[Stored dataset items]

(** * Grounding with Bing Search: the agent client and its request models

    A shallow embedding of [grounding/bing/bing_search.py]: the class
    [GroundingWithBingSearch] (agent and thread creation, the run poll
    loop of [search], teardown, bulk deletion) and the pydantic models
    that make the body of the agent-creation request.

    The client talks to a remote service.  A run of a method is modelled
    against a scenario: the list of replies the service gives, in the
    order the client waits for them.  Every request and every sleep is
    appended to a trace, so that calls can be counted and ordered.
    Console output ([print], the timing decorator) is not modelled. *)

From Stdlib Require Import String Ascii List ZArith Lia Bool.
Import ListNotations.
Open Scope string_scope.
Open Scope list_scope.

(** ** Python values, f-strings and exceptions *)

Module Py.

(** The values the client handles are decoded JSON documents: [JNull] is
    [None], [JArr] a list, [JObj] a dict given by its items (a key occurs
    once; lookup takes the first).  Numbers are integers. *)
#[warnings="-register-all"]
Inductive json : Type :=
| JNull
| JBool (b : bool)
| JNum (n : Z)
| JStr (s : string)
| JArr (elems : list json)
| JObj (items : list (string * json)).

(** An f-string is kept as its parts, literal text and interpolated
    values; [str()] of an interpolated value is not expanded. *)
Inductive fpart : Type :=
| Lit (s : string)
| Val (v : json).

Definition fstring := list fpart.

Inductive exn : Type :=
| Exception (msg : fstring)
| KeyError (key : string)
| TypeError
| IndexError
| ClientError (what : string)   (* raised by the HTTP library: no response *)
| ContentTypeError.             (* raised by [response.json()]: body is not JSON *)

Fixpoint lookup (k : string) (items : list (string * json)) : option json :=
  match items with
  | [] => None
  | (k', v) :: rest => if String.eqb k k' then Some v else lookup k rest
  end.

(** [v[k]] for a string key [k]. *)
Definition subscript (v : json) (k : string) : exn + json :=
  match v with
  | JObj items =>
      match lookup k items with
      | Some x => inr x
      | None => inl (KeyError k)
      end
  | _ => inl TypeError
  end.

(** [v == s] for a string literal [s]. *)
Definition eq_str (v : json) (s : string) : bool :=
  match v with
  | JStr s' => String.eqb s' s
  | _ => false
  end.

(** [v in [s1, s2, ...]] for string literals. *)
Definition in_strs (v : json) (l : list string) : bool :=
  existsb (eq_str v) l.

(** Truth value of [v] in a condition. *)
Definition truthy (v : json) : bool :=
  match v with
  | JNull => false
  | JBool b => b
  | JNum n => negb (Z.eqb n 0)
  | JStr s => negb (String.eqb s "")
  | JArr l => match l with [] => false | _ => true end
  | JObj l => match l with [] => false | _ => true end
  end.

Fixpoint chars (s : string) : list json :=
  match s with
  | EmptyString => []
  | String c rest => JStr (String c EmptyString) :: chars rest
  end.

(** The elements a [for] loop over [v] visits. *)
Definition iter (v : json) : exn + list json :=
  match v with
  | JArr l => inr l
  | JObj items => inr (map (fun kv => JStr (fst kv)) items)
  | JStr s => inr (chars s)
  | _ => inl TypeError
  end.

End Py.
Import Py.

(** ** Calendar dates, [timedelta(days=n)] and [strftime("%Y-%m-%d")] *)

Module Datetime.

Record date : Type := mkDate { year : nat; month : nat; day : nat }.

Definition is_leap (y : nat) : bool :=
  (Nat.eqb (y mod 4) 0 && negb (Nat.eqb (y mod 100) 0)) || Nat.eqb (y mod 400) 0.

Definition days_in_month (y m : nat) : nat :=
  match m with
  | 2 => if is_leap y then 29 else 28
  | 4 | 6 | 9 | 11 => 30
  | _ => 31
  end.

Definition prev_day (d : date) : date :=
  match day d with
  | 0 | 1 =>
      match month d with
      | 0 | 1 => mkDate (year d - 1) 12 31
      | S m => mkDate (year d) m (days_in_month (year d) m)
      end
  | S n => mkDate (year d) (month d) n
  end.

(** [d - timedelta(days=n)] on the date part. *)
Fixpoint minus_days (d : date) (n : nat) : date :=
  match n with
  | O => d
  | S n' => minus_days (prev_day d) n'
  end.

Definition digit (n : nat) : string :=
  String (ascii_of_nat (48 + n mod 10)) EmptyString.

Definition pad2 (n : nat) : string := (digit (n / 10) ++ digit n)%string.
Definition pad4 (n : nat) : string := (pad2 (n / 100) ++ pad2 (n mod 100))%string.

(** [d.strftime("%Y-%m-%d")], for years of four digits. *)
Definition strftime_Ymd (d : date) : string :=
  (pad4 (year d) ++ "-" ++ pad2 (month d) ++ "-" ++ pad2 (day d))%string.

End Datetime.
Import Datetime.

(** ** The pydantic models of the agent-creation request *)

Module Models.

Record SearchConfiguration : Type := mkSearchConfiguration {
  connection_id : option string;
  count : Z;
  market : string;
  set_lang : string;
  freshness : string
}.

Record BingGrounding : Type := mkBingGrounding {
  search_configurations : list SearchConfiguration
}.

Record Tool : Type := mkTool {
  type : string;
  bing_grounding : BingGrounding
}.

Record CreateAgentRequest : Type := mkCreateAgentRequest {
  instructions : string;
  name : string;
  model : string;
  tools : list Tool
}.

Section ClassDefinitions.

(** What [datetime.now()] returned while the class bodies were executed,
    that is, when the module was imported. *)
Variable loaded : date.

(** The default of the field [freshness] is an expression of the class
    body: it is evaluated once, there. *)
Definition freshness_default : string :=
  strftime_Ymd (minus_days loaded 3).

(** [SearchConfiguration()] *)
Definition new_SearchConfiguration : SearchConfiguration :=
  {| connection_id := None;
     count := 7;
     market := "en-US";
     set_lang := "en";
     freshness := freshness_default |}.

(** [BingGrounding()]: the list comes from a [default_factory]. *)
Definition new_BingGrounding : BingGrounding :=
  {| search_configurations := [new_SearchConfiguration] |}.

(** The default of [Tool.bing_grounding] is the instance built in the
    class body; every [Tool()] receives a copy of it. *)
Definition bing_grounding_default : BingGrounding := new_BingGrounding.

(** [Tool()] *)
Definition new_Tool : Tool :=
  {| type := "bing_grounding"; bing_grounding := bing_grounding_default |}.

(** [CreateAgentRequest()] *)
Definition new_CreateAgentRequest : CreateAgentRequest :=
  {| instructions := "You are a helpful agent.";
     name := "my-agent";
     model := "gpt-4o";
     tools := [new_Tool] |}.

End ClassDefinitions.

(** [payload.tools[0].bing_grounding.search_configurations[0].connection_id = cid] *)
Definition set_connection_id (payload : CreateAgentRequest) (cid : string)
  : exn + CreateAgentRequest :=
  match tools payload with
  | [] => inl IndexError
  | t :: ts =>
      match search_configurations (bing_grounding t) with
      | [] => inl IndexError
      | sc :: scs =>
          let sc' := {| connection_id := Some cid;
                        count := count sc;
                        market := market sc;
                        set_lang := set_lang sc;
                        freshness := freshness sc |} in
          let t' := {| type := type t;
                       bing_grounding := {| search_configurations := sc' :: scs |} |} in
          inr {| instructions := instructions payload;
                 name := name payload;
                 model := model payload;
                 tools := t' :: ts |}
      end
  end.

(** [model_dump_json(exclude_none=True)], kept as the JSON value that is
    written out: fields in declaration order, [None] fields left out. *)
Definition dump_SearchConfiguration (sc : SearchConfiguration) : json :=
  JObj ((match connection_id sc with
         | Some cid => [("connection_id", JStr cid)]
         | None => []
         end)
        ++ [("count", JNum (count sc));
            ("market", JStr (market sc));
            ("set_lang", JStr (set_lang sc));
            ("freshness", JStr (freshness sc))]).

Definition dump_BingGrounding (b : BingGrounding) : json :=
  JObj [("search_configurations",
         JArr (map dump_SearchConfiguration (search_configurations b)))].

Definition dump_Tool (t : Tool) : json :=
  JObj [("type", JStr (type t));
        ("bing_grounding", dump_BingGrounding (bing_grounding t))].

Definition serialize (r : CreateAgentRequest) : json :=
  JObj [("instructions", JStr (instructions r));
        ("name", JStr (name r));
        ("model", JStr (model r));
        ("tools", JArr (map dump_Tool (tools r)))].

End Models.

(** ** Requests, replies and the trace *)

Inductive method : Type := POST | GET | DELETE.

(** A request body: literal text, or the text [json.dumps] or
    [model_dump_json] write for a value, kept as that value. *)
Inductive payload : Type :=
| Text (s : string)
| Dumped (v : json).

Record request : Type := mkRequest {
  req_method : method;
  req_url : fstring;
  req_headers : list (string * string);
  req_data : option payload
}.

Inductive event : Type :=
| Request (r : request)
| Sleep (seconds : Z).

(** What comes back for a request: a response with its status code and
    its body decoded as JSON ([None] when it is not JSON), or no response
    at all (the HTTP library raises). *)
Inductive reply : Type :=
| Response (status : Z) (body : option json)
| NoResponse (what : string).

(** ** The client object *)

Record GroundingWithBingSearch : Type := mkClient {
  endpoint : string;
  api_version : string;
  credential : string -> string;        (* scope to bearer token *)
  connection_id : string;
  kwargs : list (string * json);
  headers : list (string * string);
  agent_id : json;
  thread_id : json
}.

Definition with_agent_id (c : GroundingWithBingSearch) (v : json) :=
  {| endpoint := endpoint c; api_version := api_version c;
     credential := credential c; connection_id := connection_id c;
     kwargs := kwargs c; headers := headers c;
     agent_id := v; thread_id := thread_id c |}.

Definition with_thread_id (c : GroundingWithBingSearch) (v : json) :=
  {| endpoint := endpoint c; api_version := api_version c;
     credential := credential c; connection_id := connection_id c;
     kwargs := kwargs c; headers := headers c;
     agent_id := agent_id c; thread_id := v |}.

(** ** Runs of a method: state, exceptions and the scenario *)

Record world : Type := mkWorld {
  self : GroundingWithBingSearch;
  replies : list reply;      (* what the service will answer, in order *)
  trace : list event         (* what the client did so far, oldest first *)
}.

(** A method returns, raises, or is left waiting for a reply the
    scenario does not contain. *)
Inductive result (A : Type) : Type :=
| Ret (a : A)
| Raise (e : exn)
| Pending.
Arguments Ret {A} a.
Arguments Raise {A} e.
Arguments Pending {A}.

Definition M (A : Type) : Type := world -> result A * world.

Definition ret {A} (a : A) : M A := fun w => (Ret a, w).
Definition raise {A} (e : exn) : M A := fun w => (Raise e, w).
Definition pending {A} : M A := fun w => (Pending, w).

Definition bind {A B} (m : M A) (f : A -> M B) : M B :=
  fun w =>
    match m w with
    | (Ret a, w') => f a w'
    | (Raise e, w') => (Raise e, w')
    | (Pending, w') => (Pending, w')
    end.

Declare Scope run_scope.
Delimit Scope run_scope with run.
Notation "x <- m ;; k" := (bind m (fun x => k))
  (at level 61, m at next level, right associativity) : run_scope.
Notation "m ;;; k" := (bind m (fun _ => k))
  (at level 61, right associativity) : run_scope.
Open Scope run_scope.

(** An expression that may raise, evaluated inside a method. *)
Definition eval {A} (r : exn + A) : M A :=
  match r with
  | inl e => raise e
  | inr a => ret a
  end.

| Task prompt |
Write down, word for word, the lines above from the one containing "Some x => inr x" through the one containing "match month d with", both ends included.

| Answer area |
      | Some x => inr x
      | None => inl (KeyError k)
      end
  | _ => inl TypeError
  end.

(** [v == s] for a string literal [s]. *)
Definition eq_str (v : json) (s : string) : bool :=
  match v with
  | JStr s' => String.eqb s' s
  | _ => false
  end.

(** [v in [s1, s2, ...]] for string literals. *)
Definition in_strs (v : json) (l : list string) : bool :=
  existsb (eq_str v) l.

(** Truth value of [v] in a condition. *)
Definition truthy (v : json) : bool :=
  match v with
  | JNull => false
  | JBool b => b
  | JNum n => negb (Z.eqb n 0)
  | JStr s => negb (String.eqb s "")
  | JArr l => match l with [] => false | _ => true end
  | JObj l => match l with [] => false | _ => true end
  end.

Fixpoint chars (s : string) : list json :=
  match s with
  | EmptyString => []
  | String c rest => JStr (String c EmptyString) :: chars rest
  end.

(** The elements a [for] loop over [v] visits. *)
Definition iter (v : json) : exn + list json :=
  match v with
  | JArr l => inr l
  | JObj items => inr (map (fun kv => JStr (fst kv)) items)
  | JStr s => inr (chars s)
  | _ => inl TypeError
  end.

End Py.
Import Py.

(** ** Calendar dates, [timedelta(days=n)] and [strftime("%Y-%m-%d")] *)

Module Datetime.

Record date : Type := mkDate { year : nat; month : nat; day : nat }.

Definition is_leap (y : nat) : bool :=
  (Nat.eqb (y mod 4) 0 && negb (Nat.eqb (y mod 100) 0)) || Nat.eqb (y mod 400) 0.

Definition days_in_month (y m : nat) : nat :=
  match m with
  | 2 => if is_leap y then 29 else 28
  | 4 | 6 | 9 | 11 => 30
  | _ => 31
  end.

Definition prev_day (d : date) : date :=
  match day d with
  | 0 | 1 =>
      match month d with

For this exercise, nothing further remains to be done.